### Exercise objective
All records need to be reproduced exactly. Keep every word as it is.
══ Source records ══
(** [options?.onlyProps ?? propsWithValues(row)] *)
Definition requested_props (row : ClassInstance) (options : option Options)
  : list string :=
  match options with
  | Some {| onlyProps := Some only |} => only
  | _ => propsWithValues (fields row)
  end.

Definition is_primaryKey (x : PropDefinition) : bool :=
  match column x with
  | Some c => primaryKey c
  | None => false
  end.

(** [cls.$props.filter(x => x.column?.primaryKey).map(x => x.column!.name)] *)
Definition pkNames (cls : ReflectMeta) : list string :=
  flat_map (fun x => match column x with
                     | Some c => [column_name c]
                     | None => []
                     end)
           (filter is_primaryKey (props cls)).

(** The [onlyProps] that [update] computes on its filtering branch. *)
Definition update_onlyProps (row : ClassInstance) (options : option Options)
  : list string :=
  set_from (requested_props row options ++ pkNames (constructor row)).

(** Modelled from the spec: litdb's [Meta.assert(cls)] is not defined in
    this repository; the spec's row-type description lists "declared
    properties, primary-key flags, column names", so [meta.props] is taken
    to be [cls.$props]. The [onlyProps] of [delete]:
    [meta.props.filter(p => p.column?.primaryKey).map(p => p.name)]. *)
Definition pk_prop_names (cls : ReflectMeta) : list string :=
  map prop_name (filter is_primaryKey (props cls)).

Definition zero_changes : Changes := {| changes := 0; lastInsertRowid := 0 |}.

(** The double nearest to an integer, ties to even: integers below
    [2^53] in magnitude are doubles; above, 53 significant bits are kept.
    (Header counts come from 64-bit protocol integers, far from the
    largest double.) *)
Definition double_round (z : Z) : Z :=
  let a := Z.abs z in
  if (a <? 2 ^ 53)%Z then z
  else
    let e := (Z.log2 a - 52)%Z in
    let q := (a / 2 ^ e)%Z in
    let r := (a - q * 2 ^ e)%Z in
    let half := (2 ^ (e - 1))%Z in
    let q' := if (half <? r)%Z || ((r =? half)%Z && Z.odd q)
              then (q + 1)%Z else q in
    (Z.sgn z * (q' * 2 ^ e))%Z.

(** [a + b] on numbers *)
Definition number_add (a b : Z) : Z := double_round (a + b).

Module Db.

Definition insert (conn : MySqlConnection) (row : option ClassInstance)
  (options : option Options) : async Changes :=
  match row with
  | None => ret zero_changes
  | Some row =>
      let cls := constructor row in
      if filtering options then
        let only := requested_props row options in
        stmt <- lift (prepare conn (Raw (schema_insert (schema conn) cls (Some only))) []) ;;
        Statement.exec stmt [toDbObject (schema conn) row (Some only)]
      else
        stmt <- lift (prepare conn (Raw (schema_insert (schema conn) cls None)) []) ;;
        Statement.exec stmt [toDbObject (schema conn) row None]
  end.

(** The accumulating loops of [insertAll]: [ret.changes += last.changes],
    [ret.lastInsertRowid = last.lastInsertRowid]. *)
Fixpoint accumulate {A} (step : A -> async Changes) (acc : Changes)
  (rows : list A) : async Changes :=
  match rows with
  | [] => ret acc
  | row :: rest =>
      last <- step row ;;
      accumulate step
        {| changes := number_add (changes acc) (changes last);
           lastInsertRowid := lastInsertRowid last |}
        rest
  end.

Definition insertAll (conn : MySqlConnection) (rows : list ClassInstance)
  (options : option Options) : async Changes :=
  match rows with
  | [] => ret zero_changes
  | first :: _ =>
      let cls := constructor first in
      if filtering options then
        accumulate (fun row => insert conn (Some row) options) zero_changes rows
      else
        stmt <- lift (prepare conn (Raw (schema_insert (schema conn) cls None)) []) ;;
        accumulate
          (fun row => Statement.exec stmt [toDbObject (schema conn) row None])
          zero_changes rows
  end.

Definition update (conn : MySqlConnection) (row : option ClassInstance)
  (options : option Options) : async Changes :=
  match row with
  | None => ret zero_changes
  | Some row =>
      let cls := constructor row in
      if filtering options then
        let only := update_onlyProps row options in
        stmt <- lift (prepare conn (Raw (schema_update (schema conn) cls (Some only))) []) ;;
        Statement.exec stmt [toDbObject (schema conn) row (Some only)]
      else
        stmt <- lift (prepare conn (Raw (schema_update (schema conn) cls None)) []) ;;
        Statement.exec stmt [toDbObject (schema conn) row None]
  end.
═══
### Exercise result
(** [options?.onlyProps ?? propsWithValues(row)] *)
Definition requested_props (row : ClassInstance) (options : option Options)
  : list string :=
  match options with
  | Some {| onlyProps := Some only |} => only
  | _ => propsWithValues (fields row)
  end.

Definition is_primaryKey (x : PropDefinition) : bool :=
  match column x with
  | Some c => primaryKey c
  | None => false
  end.

(** [cls.$props.filter(x => x.column?.primaryKey).map(x => x.column!.name)] *)
Definition pkNames (cls : ReflectMeta) : list string :=
  flat_map (fun x => match column x with
                     | Some c => [column_name c]
                     | None => []
                     end)
           (filter is_primaryKey (props cls)).

(** The [onlyProps] that [update] computes on its filtering branch. *)
Definition update_onlyProps (row : ClassInstance) (options : option Options)
  : list string :=
  set_from (requested_props row options ++ pkNames (constructor row)).

(** Modelled from the spec: litdb's [Meta.assert(cls)] is not defined in
    this repository; the spec's row-type description lists "declared
    properties, primary-key flags, column names", so [meta.props] is taken
    to be [cls.$props]. The [onlyProps] of [delete]:
    [meta.props.filter(p => p.column?.primaryKey).map(p => p.name)]. *)
Definition pk_prop_names (cls : ReflectMeta) : list string :=
  map prop_name (filter is_primaryKey (props cls)).

Definition zero_changes : Changes := {| changes := 0; lastInsertRowid := 0 |}.

(** The double nearest to an integer, ties to even: integers below
    [2^53] in magnitude are doubles; above, 53 significant bits are kept.
    (Header counts come from 64-bit protocol integers, far from the
    largest double.) *)
Definition double_round (z : Z) : Z :=
  let a := Z.abs z in
  if (a <? 2 ^ 53)%Z then z
  else
    let e := (Z.log2 a - 52)%Z in
    let q := (a / 2 ^ e)%Z in
    let r := (a - q * 2 ^ e)%Z in
    let half := (2 ^ (e - 1))%Z in
    let q' := if (half <? r)%Z || ((r =? half)%Z && Z.odd q)
              then (q + 1)%Z else q in
    (Z.sgn z * (q' * 2 ^ e))%Z.

(** [a + b] on numbers *)
Definition number_add (a b : Z) : Z := double_round (a + b).

Module Db.

Definition insert (conn : MySqlConnection) (row : option ClassInstance)
  (options : option Options) : async Changes :=
  match row with
  | None => ret zero_changes
  | Some row =>
      let cls := constructor row in
      if filtering options then
        let only := requested_props row options in
        stmt <- lift (prepare conn (Raw (schema_insert (schema conn) cls (Some only))) []) ;;
        Statement.exec stmt [toDbObject (schema conn) row (Some only)]
      else
        stmt <- lift (prepare conn (Raw (schema_insert (schema conn) cls None)) []) ;;
        Statement.exec stmt [toDbObject (schema conn) row None]
  end.

(** The accumulating loops of [insertAll]: [ret.changes += last.changes],
    [ret.lastInsertRowid = last.lastInsertRowid]. *)
Fixpoint accumulate {A} (step : A -> async Changes) (acc : Changes)
  (rows : list A) : async Changes :=
  match rows with
  | [] => ret acc
  | row :: rest =>
      last <- step row ;;
      accumulate step
        {| changes := number_add (changes acc) (changes last);
           lastInsertRowid := lastInsertRowid last |}
        rest
  end.

Definition insertAll (conn : MySqlConnection) (rows : list ClassInstance)
  (options : option Options) : async Changes :=
  match rows with
  | [] => ret zero_changes
  | first :: _ =>
      let cls := constructor first in
      if filtering options then
        accumulate (fun row => insert conn (Some row) options) zero_changes rows
      else
        stmt <- lift (prepare conn (Raw (schema_insert (schema conn) cls None)) []) ;;
        accumulate
          (fun row => Statement.exec stmt [toDbObject (schema conn) row None])
          zero_changes rows
  end.

Definition update (conn : MySqlConnection) (row : option ClassInstance)
  (options : option Options) : async Changes :=
  match row with
  | None => ret zero_changes
  | Some row =>
      let cls := constructor row in
      if filtering options then
        let only := update_onlyProps row options in
        stmt <- lift (prepare conn (Raw (schema_update (schema conn) cls (Some only))) []) ;;
        Statement.exec stmt [toDbObject (schema conn) row (Some only)]
      else
        stmt <- lift (prepare conn (Raw (schema_update (schema conn) cls None)) []) ;;
        Statement.exec stmt [toDbObject (schema conn) row None]
  end.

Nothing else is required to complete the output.